Collected data:
*** Block opens ***
(** The loop over the positions: whether all answers so far were right, what was
    written, and the input left. *)
Fixpoint askWords (mnemonic : Mnemonic) (positions : list Z) (input : list Z) : bool * list Z * list Z :=
  match positions with
  | [] => (true, [], input)
  | pos :: positions =>
      if (pos <? 0) || (Z.of_nat (length mnemonic) <=? pos) then
        let '(_, out, rest) := askWords mnemonic positions input in (false, out, rest)
      else
        let prompt := %"  Word #" ++ FormatUint (pos + 1) ++ %": " in
        let '(line, ok, input) := ReadString input in
        let right := negb (negb ok && bool_decide (line = [])) &&
                     EqualFold (TrimSpace line) (nth (Z.to_nat pos) mnemonic []) in
        let '(v, out, rest) := askWords mnemonic positions input in
        (right && v, prompt ++ out, rest)
  end.

Definition quizHeader (asked words : nat) : list Z :=
  map (λ c, if c =? 39 then 34 else c) (%"
------------------------------------------------------------------------
  BACKUP VERIFICATION — re-enter " ++ FormatUint (Z.of_nat asked) ++ %" of the " ++ FormatUint (Z.of_nat words) ++ %" words to confirm you
  wrote them down. An empty answer counts as 'not backed up'.
------------------------------------------------------------------------
").
Definition quizFooter (verified : bool) : list Z :=
  if verified then %"  Backup verified." ++ [10]
  else %"
  Backup NOT verified. The phrase above is the ONLY recovery path —
  it is not stored on disk and cannot be shown again. If your written
  copy is wrong or missing, your funds are unrecoverable when
  wallet.dat is lost.
------------------------------------------------------------------------

".
Definition verifyBackupPositions (input : list Z) (out : option (list Z)) (mnemonic : Mnemonic) (positions : list Z)
    : bool * option (list Z) :=
  match out, mnemonic, positions with
  | Some o, _ :: _, _ :: _ =>
      let '(verified, asked, _) := askWords mnemonic positions input in
      (verified, Some (o ++ quizHeader (length positions) (length mnemonic) ++ asked ++ quizFooter verified))
  | _, _, _ => (false, out)
  end.
Definition verifyBackupPhrase (draws : list (option Z)) (input : list Z) (out : option (list Z)) (mnemonic : Mnemonic)
    : option (bool * option (list Z)) :=
  positions ← pickWordPositions (Z.of_nat (length mnemonic)) backupCheckCount draws;
  Some (verifyBackupPositions input out mnemonic positions).
End EqualFold.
*** Block closes ***
**Exercise directions**
Keep to the lines above, from the first one through the line where "Definition verifyBackupPhrase (draws" appears, and copy them exactly.

**Response below**
(** The loop over the positions: whether all answers so far were right, what was
    written, and the input left. *)
Fixpoint askWords (mnemonic : Mnemonic) (positions : list Z) (input : list Z) : bool * list Z * list Z :=
  match positions with
  | [] => (true, [], input)
  | pos :: positions =>
      if (pos <? 0) || (Z.of_nat (length mnemonic) <=? pos) then
        let '(_, out, rest) := askWords mnemonic positions input in (false, out, rest)
      else
        let prompt := %"  Word #" ++ FormatUint (pos + 1) ++ %": " in
        let '(line, ok, input) := ReadString input in
        let right := negb (negb ok && bool_decide (line = [])) &&
                     EqualFold (TrimSpace line) (nth (Z.to_nat pos) mnemonic []) in
        let '(v, out, rest) := askWords mnemonic positions input in
        (right && v, prompt ++ out, rest)
  end.

Definition quizHeader (asked words : nat) : list Z :=
  map (λ c, if c =? 39 then 34 else c) (%"
------------------------------------------------------------------------
  BACKUP VERIFICATION — re-enter " ++ FormatUint (Z.of_nat asked) ++ %" of the " ++ FormatUint (Z.of_nat words) ++ %" words to confirm you
  wrote them down. An empty answer counts as 'not backed up'.
------------------------------------------------------------------------
").
Definition quizFooter (verified : bool) : list Z :=
  if verified then %"  Backup verified." ++ [10]
  else %"
  Backup NOT verified. The phrase above is the ONLY recovery path —
  it is not stored on disk and cannot be shown again. If your written
  copy is wrong or missing, your funds are unrecoverable when
  wallet.dat is lost.
------------------------------------------------------------------------

".
Definition verifyBackupPositions (input : list Z) (out : option (list Z)) (mnemonic : Mnemonic) (positions : list Z)
    : bool * option (list Z) :=
  match out, mnemonic, positions with
  | Some o, _ :: _, _ :: _ =>
      let '(verified, asked, _) := askWords mnemonic positions input in
      (verified, Some (o ++ quizHeader (length positions) (length mnemonic) ++ asked ++ quizFooter verified))
  | _, _, _ => (false, out)
  end.
Definition verifyBackupPhrase (draws : list (option Z)) (input : list Z) (out : option (list Z)) (mnemonic : Mnemonic)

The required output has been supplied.